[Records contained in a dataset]
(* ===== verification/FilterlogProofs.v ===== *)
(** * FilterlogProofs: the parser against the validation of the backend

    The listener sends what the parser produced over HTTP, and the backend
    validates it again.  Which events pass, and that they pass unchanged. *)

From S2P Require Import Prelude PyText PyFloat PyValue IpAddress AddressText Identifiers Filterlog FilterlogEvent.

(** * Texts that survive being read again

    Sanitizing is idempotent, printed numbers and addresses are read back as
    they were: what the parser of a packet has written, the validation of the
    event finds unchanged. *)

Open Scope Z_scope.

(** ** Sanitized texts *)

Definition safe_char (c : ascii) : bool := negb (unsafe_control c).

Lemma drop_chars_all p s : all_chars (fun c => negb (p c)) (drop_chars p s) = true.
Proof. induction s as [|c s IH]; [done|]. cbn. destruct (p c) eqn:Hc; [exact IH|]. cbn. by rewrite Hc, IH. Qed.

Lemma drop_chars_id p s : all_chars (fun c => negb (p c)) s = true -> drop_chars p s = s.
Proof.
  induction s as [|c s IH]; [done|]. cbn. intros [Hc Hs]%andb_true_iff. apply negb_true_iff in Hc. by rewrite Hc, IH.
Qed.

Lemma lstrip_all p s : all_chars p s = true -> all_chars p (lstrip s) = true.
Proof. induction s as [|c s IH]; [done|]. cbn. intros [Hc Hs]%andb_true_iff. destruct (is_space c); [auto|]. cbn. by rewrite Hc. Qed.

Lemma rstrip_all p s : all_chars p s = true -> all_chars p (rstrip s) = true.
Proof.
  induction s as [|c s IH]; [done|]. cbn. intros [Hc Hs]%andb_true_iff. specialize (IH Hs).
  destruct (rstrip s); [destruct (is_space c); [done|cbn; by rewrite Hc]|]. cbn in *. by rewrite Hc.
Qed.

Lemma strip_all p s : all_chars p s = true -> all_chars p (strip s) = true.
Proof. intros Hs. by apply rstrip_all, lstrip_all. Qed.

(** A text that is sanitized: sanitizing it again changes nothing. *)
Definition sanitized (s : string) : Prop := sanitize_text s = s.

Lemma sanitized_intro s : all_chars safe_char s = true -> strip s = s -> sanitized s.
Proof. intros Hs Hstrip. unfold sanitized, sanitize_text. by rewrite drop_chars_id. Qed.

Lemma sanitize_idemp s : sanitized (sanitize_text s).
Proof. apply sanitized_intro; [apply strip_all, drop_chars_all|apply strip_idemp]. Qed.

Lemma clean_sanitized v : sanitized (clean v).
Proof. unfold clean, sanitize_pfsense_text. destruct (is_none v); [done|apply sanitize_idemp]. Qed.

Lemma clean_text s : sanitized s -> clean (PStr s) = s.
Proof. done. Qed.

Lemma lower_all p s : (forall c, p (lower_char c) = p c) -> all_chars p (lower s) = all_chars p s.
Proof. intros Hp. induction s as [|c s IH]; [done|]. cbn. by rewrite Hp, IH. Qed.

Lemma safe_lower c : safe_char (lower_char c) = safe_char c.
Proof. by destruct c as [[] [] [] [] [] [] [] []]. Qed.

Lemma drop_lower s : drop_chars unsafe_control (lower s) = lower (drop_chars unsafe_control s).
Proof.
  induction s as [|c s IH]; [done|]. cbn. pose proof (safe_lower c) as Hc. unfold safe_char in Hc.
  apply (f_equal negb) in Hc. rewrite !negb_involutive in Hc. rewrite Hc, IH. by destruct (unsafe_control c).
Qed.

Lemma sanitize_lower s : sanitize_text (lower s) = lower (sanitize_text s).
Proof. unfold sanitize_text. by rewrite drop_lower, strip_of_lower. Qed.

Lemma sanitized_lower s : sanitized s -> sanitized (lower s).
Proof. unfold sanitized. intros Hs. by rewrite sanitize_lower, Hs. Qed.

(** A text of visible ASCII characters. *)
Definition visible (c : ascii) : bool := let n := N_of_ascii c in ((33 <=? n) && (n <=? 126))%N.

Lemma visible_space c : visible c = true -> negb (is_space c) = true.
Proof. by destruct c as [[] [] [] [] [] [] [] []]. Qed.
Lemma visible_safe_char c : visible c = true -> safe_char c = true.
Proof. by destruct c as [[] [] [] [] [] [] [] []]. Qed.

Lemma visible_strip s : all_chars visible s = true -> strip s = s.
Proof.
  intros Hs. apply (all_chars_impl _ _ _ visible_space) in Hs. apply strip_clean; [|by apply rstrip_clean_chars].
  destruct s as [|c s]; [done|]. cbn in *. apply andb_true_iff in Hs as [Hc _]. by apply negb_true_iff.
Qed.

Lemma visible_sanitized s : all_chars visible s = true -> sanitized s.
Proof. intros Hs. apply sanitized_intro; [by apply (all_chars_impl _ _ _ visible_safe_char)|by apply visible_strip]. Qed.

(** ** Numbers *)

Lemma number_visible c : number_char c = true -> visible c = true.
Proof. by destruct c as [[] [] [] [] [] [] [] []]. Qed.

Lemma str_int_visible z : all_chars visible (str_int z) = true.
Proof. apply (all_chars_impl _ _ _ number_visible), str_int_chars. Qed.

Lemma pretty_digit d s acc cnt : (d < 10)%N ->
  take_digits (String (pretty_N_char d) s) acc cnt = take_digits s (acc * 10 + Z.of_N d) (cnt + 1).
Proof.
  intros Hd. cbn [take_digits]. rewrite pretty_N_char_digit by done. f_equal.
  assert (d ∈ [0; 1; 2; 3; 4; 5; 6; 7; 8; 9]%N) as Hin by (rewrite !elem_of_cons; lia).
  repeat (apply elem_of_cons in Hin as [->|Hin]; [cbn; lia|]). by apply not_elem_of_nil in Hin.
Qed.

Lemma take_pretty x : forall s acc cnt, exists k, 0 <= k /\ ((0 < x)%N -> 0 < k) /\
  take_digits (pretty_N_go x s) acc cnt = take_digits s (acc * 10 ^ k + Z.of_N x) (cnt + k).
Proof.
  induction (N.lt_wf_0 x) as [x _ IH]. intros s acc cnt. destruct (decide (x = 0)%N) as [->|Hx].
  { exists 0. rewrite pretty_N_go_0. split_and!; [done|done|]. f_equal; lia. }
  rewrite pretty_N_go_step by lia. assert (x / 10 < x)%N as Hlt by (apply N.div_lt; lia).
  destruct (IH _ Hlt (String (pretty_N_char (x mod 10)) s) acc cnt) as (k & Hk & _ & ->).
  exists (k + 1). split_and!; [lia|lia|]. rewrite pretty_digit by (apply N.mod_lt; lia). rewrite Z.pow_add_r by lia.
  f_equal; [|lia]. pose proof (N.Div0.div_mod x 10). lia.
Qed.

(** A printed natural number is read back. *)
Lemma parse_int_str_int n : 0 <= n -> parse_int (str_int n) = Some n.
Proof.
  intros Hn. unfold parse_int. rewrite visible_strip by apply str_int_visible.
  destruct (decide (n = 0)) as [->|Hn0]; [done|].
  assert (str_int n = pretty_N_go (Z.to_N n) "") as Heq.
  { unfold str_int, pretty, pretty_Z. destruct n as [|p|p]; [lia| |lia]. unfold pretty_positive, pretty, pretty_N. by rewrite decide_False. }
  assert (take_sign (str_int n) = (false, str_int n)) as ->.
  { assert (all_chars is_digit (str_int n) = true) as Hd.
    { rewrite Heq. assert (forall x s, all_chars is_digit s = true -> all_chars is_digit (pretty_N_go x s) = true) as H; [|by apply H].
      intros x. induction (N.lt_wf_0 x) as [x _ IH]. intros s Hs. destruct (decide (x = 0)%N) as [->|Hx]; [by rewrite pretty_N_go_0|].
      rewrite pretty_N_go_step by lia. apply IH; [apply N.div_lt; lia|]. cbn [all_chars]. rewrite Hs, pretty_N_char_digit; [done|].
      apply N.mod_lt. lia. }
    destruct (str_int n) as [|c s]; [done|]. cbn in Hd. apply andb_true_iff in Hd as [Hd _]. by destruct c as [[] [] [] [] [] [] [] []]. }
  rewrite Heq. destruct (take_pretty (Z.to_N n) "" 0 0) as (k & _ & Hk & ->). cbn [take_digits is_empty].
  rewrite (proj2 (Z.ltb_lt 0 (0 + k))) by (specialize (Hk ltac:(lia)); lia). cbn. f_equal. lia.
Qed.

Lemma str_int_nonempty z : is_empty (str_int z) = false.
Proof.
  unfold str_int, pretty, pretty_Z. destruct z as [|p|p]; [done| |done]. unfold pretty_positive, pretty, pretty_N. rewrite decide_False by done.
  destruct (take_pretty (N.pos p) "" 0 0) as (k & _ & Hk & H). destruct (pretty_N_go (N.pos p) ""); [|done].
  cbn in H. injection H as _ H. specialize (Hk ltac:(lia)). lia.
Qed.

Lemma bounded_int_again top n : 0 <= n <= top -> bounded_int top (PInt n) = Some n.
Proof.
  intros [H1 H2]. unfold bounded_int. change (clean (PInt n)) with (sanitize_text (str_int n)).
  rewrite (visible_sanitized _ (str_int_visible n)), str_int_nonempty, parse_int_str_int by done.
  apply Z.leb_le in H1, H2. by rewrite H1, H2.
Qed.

Assignment | What you give back should be only the lines of the records above, starting at the line with "The listener sends" and ending at the line with "Proof. intros Hs Hstrip.", restated word for word.

Answer to the problem |
    The listener sends what the parser produced over HTTP, and the backend
    validates it again.  Which events pass, and that they pass unchanged. *)

From S2P Require Import Prelude PyText PyFloat PyValue IpAddress AddressText Identifiers Filterlog FilterlogEvent.

(** * Texts that survive being read again

    Sanitizing is idempotent, printed numbers and addresses are read back as
    they were: what the parser of a packet has written, the validation of the
    event finds unchanged. *)

Open Scope Z_scope.

(** ** Sanitized texts *)

Definition safe_char (c : ascii) : bool := negb (unsafe_control c).

Lemma drop_chars_all p s : all_chars (fun c => negb (p c)) (drop_chars p s) = true.
Proof. induction s as [|c s IH]; [done|]. cbn. destruct (p c) eqn:Hc; [exact IH|]. cbn. by rewrite Hc, IH. Qed.

Lemma drop_chars_id p s : all_chars (fun c => negb (p c)) s = true -> drop_chars p s = s.
Proof.
  induction s as [|c s IH]; [done|]. cbn. intros [Hc Hs]%andb_true_iff. apply negb_true_iff in Hc. by rewrite Hc, IH.
Qed.

Lemma lstrip_all p s : all_chars p s = true -> all_chars p (lstrip s) = true.
Proof. induction s as [|c s IH]; [done|]. cbn. intros [Hc Hs]%andb_true_iff. destruct (is_space c); [auto|]. cbn. by rewrite Hc. Qed.

Lemma rstrip_all p s : all_chars p s = true -> all_chars p (rstrip s) = true.
Proof.
  induction s as [|c s IH]; [done|]. cbn. intros [Hc Hs]%andb_true_iff. specialize (IH Hs).
  destruct (rstrip s); [destruct (is_space c); [done|cbn; by rewrite Hc]|]. cbn in *. by rewrite Hc.
Qed.

Lemma strip_all p s : all_chars p s = true -> all_chars p (strip s) = true.
Proof. intros Hs. by apply rstrip_all, lstrip_all. Qed.

(** A text that is sanitized: sanitizing it again changes nothing. *)
Definition sanitized (s : string) : Prop := sanitize_text s = s.

Lemma sanitized_intro s : all_chars safe_char s = true -> strip s = s -> sanitized s.
Proof. intros Hs Hstrip. unfold sanitized, sanitize_text. by rewrite drop_chars_id. Qed.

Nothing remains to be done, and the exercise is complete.